Trotter grew up in a strict Christian household in Cleveland, where his mother rigged his radio so that he could hear only secular oldies like Ray Charles and Johnny Cash when the Christian station played them at night. (He remembers an embarrassing moment in middle school when he told his friends about a hot new artist he’d recently discovered: Nat King Cole.) After moving to D.C. with his mother as a teenager, Trotter enlisted in the Army at age 21, in 2003, a few months after the U.S. invaded Iraq.
Michael Trotter in 2003
Courtesy of Michael Trotter
Deployed to Baghdad later that year, Trotter saw the worst of the Iraq War up close, with many of his fellow soldiers in the 6th Infantry Regiment dying in combat. He started to play a piano in one of Saddam Hussein’s abandoned palaces, and eventually moved on to singing tributes that he’d written about his battalion’s fallen soldiers to help his fellow infantrymen cope with their grief and the violence that surrounded them. “I wasn’t interested in songwriting,” he says. “I was interested in ‘How the hell are we going to move on?’ ”
Trotter’s songs, which offered personal, empathetic portraits of fellow service members who’d died brutal deaths, were met with immediate encouragement; he later won a “Military Idol” music competition in Germany. “From that point forward, I dedicated my time and efforts to doing this thing that worked,” he says. “Because war wasn’t working for us. It was working for our country, but it wasn’t working for us.”

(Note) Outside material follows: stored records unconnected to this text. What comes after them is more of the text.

Lemma to_bits_ok bits : in_u 64 bits -> bits / 2 ^ 52 mod 2 ^ 11 <> 0x7FF ->
  exists h, mal_float16_f64_to_bits bits = bits / 2 ^ 63 * 2 ^ 15 + h /\ nearest_even (f64_mag bits) h.
Proof.
  intros Hb Hfin. pose proof (field_ranges bits Hb) as (Hs & He & Hf). unfold mal_float16_f64_to_bits, f64_mag.
  rewrite (sign_field bits Hb), (exponent_field bits Hb), (fraction_field bits), (significand_field bits Hb).
  set (s := bits / 2 ^ 63) in *. set (e := bits / 2 ^ 52 mod 2 ^ 11) in *. set (f := bits mod 2 ^ 52) in *.
  assert (forall h, 0 <= h < 2 ^ 15 -> u16 (Z.lor (s * 2 ^ 15) h) = s * 2 ^ 15 + h) as Hsign by (intros h; apply (with_sign bits Hb)). clearbody s e f.
  destruct (Z.eqb_spec e 0x7FF); [done|]. destruct (Z.eqb_spec e 0) as [->|He0].
  { exists 0. split; [lia|]. apply nearest_zero; [lia|]. assert (2 ^ 53 < 2 ^ 1050) by (apply Z.pow_lt_mono_r; lia). lia. }
  assert (2 ^ 52 * 2 ^ (e - 1) <= (2 ^ 52 + f) * 2 ^ (e - 1) < 2 ^ 53 * 2 ^ (e - 1)) as Hx.
  { assert (0 < 2 ^ (e - 1)) by (apply Z.pow_pos_nonneg; lia). split; [apply Z.mul_le_mono_nonneg_r; lia|apply Z.mul_lt_mono_pos_r; lia]. }
  assert (0 < 2 ^ (e - 1)) as Hpos by (apply Z.pow_pos_nonneg; lia).
  rewrite <- !Z.pow_add_r in Hx by lia. set (x := (2 ^ 52 + f) * 2 ^ (e - 1)) in *.
  destruct (Z.ltb_spec (e - 1023) (-25)).
  { exists 0. split; [lia|]. apply nearest_zero; [nia|]. assert (2 ^ (53 + (e - 1)) <= 2 ^ 1049) by (apply Z.pow_le_mono_r; lia).
    assert (2 ^ 1050 = 2 * 2 ^ 1049) as -> by (vm_compute; reflexivity). lia. }
  destruct (Z.ltb_spec (e - 1023) (-14)).
  { assert (u32 (28 - (e - 1023)) = 1051 - e) as -> by (unfold u32; rewrite wrap_small by (unfold in_u; lia); lia).
    destruct (round_shift_ok (2 ^ 52 + f) (1051 - e)) as [HR Hq]; [lia|lia|]. set (q := mal_float16_round_shift _ _) in *.
    assert ((2 ^ 52 + f) / 2 ^ (1051 - e) < 1024).
    { apply Z.div_lt_upper_bound; [apply Z.pow_pos_nonneg; lia|]. assert (2 ^ 43 <= 2 ^ (1051 - e)) by (apply Z.pow_le_mono_r; lia). lia. }
    assert (0 <= (2 ^ 52 + f) / 2 ^ (1051 - e)) by (apply Z.div_pos; [lia|apply Z.pow_pos_nonneg; lia]).
    exists q. assert (u16 q = q) as -> by (apply wrap_small; unfold in_u; lia). split; [apply Hsign; lia|]. apply nearest_subnormal; [lia|].
    apply (rounds_scale _ _ _ (2 ^ (e - 1)) Hpos) in HR. rewrite <- Z.pow_add_r in HR by lia. by replace (1051 - e + (e - 1)) with 1050 in HR by lia. }
  destruct (Z.ltb_spec 15 (e - 1023)).
  { exists 0x7C00. split; [apply Hsign; lia|]. apply nearest_overflow. assert (2 ^ 1090 <= 2 ^ (52 + (e - 1))) by (apply Z.pow_le_mono_r; lia). lia. }
  destruct (round_shift_ok (2 ^ 52 + f) 42) as [HR Hq]; [lia|lia|]. set (q := mal_float16_round_shift _ _) in *.
  assert (1024 <= (2 ^ 52 + f) / 2 ^ 42 < 2048) as Hq2 by (split; [apply Z.div_le_lower_bound; lia|apply Z.div_lt_upper_bound; lia]).
  assert (u32 (u32 (e - 1023) + 15) = e - 1008) as ->.
  { unfold u32, wrap. rewrite Zplus_mod_idemp_l, Z.mod_small; lia. }
  exists (1024 * (e - 1008) + (q - 1024)). split.
  - clear HR. clearbody q x. assert (q <= 2048) by lia.
    assert (forall he r, 0 <= he < 31 -> 0 <= r < 1024 -> u16 (Z.lor (Z.lor (s * 2 ^ 15) (u16 (Z.shiftl he 10))) (u16 r)) = s * 2 ^ 15 + (1024 * he + r)) as Hjoin.
    { intros he r Hhe Hr. rewrite <- Z.lor_assoc. rewrite Z.shiftl_mul_pow2 by lia.
      assert (u16 (he * 2 ^ 10) = he * 2 ^ 10) as -> by (apply wrap_small; unfold in_u; lia). assert (u16 r = r) as -> by (apply wrap_small; unfold in_u; lia).
      rewrite <- (Z.shiftl_mul_pow2 he 10), lor_shiftl_add' by lia. rewrite Hsign by lia. lia. }
    destruct (Z.eqb_spec q 0x800) as [->|].
    + assert (u32 (e - 1008 + 1) = e - 1007) as -> by (unfold u32; rewrite wrap_small by (unfold in_u; lia); lia). destruct (Z.leb_spec 31 (e - 1007)).
      * replace (e - 1008) with 30 by lia. apply Hsign. lia.
      * change (Z.land 1024 1023) with 0. rewrite Hjoin by lia. lia.
    + destruct (Z.leb_spec 31 (e - 1008)); [lia|]. change 0x3FF with (Z.ones 10). rewrite Z.land_ones by lia. change (2 ^ 10) with 1024.
      replace (q mod 1024) with (q - 1024) by (Z.to_euclidean_division_equations; lia). apply Hjoin; lia.
  - assert (2 ^ (e - 1008 - 1) * 2 ^ 1050 = 2 ^ 42 * 2 ^ (e - 1)) as EV by (rewrite <- !Z.pow_add_r by lia; f_equal; lia).
    apply nearest_normal; [lia|lia| |].
    + rewrite EV. change 1024 with (2 ^ 10). rewrite Z.mul_assoc, <- !Z.pow_add_r by lia. replace (10 + 42 + (e - 1)) with (52 + (e - 1)) by lia. lia.
    + rewrite EV. by apply rounds_scale.
Qed.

Tanya was impressed by Michael’s emotional sensitivity when she saw him perform at the 2010 festival, and the pair began forging their artistic-romantic partnership that very day. “When we met each other, with a lot of our own mishaps and anxieties, there were stories we told each other, and stories we didn’t tell,” Blount Trotter says, “but we knew that it was a safe place to tell it.”
The band manifests that profound honesty on its new album’s title track, an ode to companionship that doubles as a somber expression of inadequacy. “I’m overweight, I have PTSD, and I have nightmares from the war,” Trotter says, discussing the feelings of being undeserving of his wife that inspired the song. “I remember one situation where a nightmare seemed so real that as a grown-ass man with children and a wife, I wet the bed. [There’s] an embarrassment that comes with that: ‘Why would you be here with me?’ ”
Michael and Tanya have spent quarantine in their Tennessee home with their son, and their past few months haven’t been easy. Tanya needed a month to recover after testing positive for the coronavirus in March; more recently, Trotter, haunted by the footage of George Floyd being killed by police, wrote a yet-to-be-recorded song titled “It’s Hard to Breathe.” (He shares some lyrics from the work-in-progress: “Fibromyalgia of these United States uniting against me . . . but I will try to still breathe.”)
It’s a pointed new offering from the group, unlike anything they’ve written before. But they see the song as the latest part of the ongoing story they’re telling with the War and Treaty. “We are working to be this constant testimonial,” Trotter says, “of what can happen when you give yourself a chance to grow.”